A University of Rochester study found that just by simply looking at natural landscapes (as opposed to man-made environments) we feel more generous, connected to others, and in tune with our inner selves.

However when we actually immerse ourselves in a forest, (Japanese studies recommend a 2-hour walk, per week, to see a reduction in stress) the benefits are so much higher. Here’s why:

1. It reduces the stress hormone cortisol (making us less stressed)

Since 2004, the Japanese government has invested some three million euros in scientific research on the therapeutic effects of forests, particularly for stress reduction. Researchers, at the University of Chiba, measured the concentration of cortisol (a stress hormone) in individuals exposed to a forest environment in comparison to those who had remained in an office environment. The researchers found there was remarkably less cortisol in those exposed to the forest environment.

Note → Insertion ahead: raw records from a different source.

Lemma run_loop_handles fuel p (w : World S Q) :
  ∃ ids, handles ids w (run_loop ru fuel p w).2 ∧
    Z.of_nat (length ids) ≤ Z.max 0 (ru_max_recursion_depth ru - p).
Proof.
  revert p w. induction fuel as [|fuel IH]; intros p w.
  { exists []. split; [simpl; reflexivity|simpl; lia]. }
  cbn [run_loop].
  pose proof (on_queue_handles (is_empty (Q:=Q)) w) as He0. destruct (on_queue is_empty w) as [[b|e] w1] eqn:E1; cbn [snd] in He0.
  2:{ rw (bind_raise _ _ _ _ _ E1). exists []. split; [exact He0|simpl; lia]. }
  rw (bind_step _ _ _ _ _ E1). destruct b; [exists []; split; [exact He0|simpl; lia]|].
  pose proof (on_queue_handles (dequeue (Q:=Q)) w1) as He1. destruct (on_queue dequeue w1) as [[o|e] w2] eqn:E2; cbn [snd] in He1.
  2:{ rw (bind_raise _ _ _ _ _ E2). exists []. split; [by etrans|simpl; lia]. }
  rw (bind_step _ _ _ _ _ E2). destruct o as [m|]; [|exists []; split; [by etrans|simpl; lia]].
  destruct (process_handles p m w2) as (ids1 & P1 & P2 & P3 & P4).
  destruct (process_message ru p m w2) as [[p'|e] w3] eqn:E3; cbn [fst snd] in *.
  - rw (bind_step _ _ _ _ _ E3). destruct (IH p' w3) as (ids2 & Q1 & Q2). exists (ids1 ++ ids2). split.
    + apply (handles_trans [] (ids1 ++ ids2) w w2); [by etrans|]. by eapply handles_trans.
    + specialize (P4 p' eq_refl). rw length_app. destruct (decide (ru_max_recursion_depth ru ≤ p)) as [Hp|Hp].
      * rw P3 // in P4. rw P3 //. simpl in *. lia.
      * lia.
  - rw (bind_raise _ _ _ _ _ E3). exists ids1. split; [apply (handles_trans [] ids1 w w2); [by etrans|done]|].
    destruct (decide (ru_max_recursion_depth ru ≤ p)) as [Hp|Hp]; [rw P3 //; simpl; lia|lia].
Qed.
End handled.

(** *** The in-memory queue *)

(** Messages are appended, none is taken, acknowledged or failed. *)
Definition grows {S} (w w' : World S MemoryQueue) : Prop :=
  mq_acked (w_queue w') = mq_acked (w_queue w) ∧ mq_failed (w_queue w') = mq_failed (w_queue w) ∧
  ∃ ms, mq_messages (w_queue w') = mq_messages (w_queue w) ++ ms.

#[export] Instance grows_preorder {S} : PreOrder (grows (S:=S)).
Proof.
  split; [intros w; split_and!; [done..|exists []; by rw app_nil_r]|].
  intros x y z (A1 & F1 & m1 & M1) (A2 & F2 & m2 & M2). split_and!; [congruence..|].
  exists (m1 ++ m2). by rw M2 M1 app_assoc.
Qed.

(** The queue is not touched. *)
Definition same_queue {S} (w w' : World S MemoryQueue) : Prop := w_queue w' = w_queue w.

#[export] Instance same_queue_preorder {S} : PreOrder (same_queue (S:=S)).
Proof. split; [by intros w|]. intros x y z ??. unfold same_queue in *. congruence. Qed.

Lemma same_queue_grows {S} (w w' : World S MemoryQueue) : same_queue w w' → grows w w'.
Proof. intros E. unfold same_queue in E. rw /grows E. split_and!; [done..|exists []; by rw app_nil_r]. Qed.

Section memory_queue.
Context `{Env} `{AgentFactory} `{ContextHydration} {S : Type} `{StateStore S} (ru : RecursionRunner).
Abbreviation W := (World S MemoryQueue).

Lemma on_st_queue {A} (m : st (S * Ext) A) : respects same_queue (on_st (Q:=MemoryQueue) m).
Proof. intros w. unfold on_st, zoom. simpl. by destruct (m _). Qed.
Lemma ext_queue {A} (m : st Ext A) : respects same_queue (ext (S:=S) (Q:=MemoryQueue) m).
Proof. intros w. unfold ext, zoom. simpl. by destruct (m _). Qed.

Lemma handle_event_grows e : respects (grows (S:=S)) (handle_event ru e).
Proof.
  assert (Hst : ∀ A (m : st (S * Ext) A), respects grows (on_st (Q:=MemoryQueue) m))
    by (intros A m w; apply same_queue_grows, on_st_queue).
  assert (Hext : ∀ A (m : st Ext A), respects grows (ext (S:=S) (Q:=MemoryQueue) m))
    by (intros A m w; apply same_queue_grows, ext_queue).
  assert (Hq : ∀ e, respects grows (on_queue (S:=S) (enqueue (Q:=MemoryQueue) e))).
  { intros e' w. destruct (enqueue_push e' (w_queue w) (w_ext w)) as (m & x' & He & _).
    unfold on_queue, zoom. cbn [lget queue_lens]. rw He. split_and!; [done..|by exists [m]]. }
  assert (Hin : ∀ n, respects (grows (S:=S)) (set_inline n)) by (intros n w; by apply same_queue_grows).
  assert (Hlog : ∀ k, respects (grows (S:=S)) (log (LExecute k))) by (intros n w; by apply same_queue_grows).
  unfold handle_event. destruct (env_event e);
    try (apply handle_domain_respects; try done; try apply _).
  - apply handle_action_respects; try done; apply _.
  - destruct (ru_coordinator ru); [|apply respects_raise; apply _].
    apply handle_subagent_respects; try done; apply _.
  - destruct (ru_coordinator ru); [|apply respects_raise; apply _].
    apply handle_subagent_respects; try done; apply _.
Qed.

2. It increases our pleasure and empathy towards others

With advanced neurobiology techniques, the scientists were further able to confirm that walking or simply just being in a forest decreases the activity of the prefrontal cortex, the part of the brain where cognitive functions focus on activities such as, planning, solving problems and making decisions. Instead, activity shifts to other parts of the brain related to emotion, pleasure, and empathy.

3. It builds our immune system

The immunologist Qing Li, from the Tokyo School of Medicine, has shown that a walk in a forest or a park significantly increases the concentration of a type of white blood cell that contributes to the fight against infections and against cancer. The beneficial effect of the walk of the forest can increase the white blood cells and anti-cancer proteins for up to to a week. According to Li, the volatile compounds emitted by trees are mainly responsible for this beneficial effect on the immune system. This is because plants produce something called “phytoncides”, which have been found, for centuries, to boost the human immune system and are still used and sold in popular homeopathic medicines, today.

Why you should use nature in your life for stress reduction

I heard a very inspiring quote yesterday, by Chris Pratt, a Hollywood actor, “I’m sharing this video….to entice any of you watching this who may feel unease or anxiety with the state of our world. Just breathe, slow down, go outside, find something not man-made and give it a good look“. Whilst I am not one to usually support Hollywood press, or advocate using it to find self-development meaning, this quote showed me that nature is a tool open to absolutely everyone. From the stressed-out single parent, trying to make it work in a demanding career, to Hollywood billionaires. It’s right outside our homes, free and can be found within a few hours of your urbanized city. There really is no excuse to not utilize this tool, to aid with the reduction of your stress.